- _Problem to work on_
Among the entries below, take the line with "Definition spaces (p" and the line with "if decide (t.1 = EOF) then (true, p)", and output them and every line between them exactly, with nothing else.

- _Records for this task_
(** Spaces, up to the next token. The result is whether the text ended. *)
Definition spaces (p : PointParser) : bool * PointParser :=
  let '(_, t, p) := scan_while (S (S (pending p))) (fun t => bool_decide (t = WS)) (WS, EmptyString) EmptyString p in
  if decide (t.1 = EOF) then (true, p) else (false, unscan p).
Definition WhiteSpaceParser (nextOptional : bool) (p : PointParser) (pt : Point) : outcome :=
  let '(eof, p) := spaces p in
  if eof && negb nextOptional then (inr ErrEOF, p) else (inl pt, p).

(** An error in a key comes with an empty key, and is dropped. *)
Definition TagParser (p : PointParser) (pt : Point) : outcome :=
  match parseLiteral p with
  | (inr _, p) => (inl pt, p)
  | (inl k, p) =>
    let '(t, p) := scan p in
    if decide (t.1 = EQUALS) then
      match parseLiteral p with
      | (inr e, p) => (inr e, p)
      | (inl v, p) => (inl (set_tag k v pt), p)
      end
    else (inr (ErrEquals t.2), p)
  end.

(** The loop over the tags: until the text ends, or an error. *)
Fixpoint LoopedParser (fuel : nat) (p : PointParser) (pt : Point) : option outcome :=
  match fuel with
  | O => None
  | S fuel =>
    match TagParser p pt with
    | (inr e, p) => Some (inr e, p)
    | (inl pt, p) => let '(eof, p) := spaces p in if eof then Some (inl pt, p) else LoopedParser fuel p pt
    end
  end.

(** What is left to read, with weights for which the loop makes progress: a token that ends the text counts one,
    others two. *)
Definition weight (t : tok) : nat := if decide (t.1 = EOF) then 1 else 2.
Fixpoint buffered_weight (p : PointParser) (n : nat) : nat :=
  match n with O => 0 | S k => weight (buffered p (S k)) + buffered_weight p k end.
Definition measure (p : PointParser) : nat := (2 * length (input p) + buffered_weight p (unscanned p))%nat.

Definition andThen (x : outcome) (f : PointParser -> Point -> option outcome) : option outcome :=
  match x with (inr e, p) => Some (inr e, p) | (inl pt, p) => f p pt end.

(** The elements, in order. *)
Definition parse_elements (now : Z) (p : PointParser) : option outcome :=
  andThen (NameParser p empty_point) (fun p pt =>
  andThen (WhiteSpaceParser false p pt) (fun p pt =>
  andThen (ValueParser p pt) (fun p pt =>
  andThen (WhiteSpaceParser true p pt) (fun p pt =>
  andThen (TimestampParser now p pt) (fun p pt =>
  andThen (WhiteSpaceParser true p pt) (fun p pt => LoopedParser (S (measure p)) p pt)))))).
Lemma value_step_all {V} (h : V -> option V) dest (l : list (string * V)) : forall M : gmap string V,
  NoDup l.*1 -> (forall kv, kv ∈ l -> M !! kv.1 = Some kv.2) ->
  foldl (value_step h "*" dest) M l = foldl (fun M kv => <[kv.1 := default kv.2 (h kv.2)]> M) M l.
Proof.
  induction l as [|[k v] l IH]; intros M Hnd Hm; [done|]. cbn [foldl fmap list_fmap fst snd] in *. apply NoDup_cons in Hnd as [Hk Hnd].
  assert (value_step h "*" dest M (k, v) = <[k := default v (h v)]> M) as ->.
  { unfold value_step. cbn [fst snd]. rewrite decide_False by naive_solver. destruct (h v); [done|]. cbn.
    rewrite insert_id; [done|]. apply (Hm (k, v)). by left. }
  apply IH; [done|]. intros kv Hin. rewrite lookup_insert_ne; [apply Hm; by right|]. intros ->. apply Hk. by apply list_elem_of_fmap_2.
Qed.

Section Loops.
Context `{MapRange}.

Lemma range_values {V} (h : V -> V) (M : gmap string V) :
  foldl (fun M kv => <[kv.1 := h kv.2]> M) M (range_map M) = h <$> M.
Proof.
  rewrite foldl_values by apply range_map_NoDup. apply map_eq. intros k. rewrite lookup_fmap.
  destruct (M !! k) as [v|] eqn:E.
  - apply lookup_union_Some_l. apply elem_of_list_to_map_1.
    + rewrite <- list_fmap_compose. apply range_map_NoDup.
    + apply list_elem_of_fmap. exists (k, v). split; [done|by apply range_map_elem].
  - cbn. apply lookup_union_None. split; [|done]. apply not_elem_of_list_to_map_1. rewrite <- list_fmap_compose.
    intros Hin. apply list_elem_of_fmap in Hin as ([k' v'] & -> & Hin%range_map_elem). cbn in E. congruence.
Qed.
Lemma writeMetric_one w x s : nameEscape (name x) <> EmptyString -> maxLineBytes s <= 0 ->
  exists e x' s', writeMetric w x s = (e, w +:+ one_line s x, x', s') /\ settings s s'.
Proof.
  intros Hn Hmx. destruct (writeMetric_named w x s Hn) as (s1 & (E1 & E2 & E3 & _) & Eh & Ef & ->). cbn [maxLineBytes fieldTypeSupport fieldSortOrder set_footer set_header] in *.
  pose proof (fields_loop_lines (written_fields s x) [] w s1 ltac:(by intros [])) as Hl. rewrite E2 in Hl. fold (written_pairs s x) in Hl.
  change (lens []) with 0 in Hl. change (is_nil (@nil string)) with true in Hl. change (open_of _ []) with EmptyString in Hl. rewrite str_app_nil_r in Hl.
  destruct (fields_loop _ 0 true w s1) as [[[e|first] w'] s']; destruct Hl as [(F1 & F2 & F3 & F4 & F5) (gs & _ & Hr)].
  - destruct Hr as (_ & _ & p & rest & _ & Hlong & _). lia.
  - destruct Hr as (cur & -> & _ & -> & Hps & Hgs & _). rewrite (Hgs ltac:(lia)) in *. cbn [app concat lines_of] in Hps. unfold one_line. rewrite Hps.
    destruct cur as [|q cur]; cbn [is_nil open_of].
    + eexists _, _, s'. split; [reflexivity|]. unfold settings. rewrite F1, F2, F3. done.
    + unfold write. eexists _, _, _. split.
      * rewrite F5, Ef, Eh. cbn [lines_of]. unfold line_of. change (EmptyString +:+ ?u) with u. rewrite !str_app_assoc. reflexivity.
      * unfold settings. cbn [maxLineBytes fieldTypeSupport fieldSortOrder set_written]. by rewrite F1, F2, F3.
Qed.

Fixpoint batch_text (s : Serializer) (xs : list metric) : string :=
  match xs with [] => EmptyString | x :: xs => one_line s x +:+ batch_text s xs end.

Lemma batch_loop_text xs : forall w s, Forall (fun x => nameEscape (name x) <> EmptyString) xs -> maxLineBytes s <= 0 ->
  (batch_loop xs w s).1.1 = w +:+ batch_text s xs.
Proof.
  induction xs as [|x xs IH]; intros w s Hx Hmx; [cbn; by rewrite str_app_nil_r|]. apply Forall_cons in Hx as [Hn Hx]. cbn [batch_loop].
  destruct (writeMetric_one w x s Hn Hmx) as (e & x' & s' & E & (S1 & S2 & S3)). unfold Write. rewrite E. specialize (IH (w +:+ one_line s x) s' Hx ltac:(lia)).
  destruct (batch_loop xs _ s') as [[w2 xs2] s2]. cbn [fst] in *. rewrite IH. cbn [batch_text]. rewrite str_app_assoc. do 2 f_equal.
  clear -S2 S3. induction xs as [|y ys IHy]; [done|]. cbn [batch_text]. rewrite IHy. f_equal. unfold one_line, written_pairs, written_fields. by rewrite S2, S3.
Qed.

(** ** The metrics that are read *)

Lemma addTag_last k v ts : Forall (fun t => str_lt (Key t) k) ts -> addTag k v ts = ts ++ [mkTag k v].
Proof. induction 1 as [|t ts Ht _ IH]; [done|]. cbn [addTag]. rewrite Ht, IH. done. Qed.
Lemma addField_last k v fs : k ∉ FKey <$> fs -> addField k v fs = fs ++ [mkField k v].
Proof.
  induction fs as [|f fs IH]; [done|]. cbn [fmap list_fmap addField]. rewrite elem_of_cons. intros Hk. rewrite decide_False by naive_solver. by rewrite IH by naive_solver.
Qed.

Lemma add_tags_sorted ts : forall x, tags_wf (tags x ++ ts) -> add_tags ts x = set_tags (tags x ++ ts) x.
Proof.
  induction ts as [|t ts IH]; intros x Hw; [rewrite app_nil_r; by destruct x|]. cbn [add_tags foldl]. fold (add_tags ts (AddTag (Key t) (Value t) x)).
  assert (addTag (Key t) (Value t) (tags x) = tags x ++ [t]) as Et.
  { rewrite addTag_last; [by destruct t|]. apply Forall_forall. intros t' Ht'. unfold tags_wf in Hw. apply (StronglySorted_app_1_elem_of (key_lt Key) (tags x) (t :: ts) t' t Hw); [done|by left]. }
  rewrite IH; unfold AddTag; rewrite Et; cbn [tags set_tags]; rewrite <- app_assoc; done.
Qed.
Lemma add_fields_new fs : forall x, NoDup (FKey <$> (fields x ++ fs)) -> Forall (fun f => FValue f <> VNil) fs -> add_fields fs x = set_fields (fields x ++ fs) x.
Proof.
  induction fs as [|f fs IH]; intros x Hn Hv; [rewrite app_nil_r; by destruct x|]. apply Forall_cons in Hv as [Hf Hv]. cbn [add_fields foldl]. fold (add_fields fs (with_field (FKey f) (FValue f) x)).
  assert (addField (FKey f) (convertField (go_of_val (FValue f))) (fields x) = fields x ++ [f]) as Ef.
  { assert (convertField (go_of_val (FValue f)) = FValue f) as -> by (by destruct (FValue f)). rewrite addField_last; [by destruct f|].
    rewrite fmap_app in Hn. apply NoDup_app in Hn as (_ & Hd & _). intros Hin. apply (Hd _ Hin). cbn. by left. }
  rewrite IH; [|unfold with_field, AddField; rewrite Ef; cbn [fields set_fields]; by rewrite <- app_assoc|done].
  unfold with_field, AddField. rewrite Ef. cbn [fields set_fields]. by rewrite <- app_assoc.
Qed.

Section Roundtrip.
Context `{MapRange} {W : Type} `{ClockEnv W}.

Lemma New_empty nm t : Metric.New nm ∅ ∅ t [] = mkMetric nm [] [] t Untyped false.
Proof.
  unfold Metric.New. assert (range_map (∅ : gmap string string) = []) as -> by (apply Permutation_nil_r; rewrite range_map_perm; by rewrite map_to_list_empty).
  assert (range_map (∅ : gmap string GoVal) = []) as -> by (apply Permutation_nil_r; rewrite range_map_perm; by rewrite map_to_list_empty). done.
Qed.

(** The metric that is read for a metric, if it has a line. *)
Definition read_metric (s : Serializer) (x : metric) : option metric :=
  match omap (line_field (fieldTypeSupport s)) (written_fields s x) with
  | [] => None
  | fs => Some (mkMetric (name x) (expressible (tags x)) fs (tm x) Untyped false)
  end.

- _Reply_
Definition spaces (p : PointParser) : bool * PointParser :=
  let '(_, t, p) := scan_while (S (S (pending p))) (fun t => bool_decide (t = WS)) (WS, EmptyString) EmptyString p in
  if decide (t.1 = EOF) then (true, p) else (false, unscan p).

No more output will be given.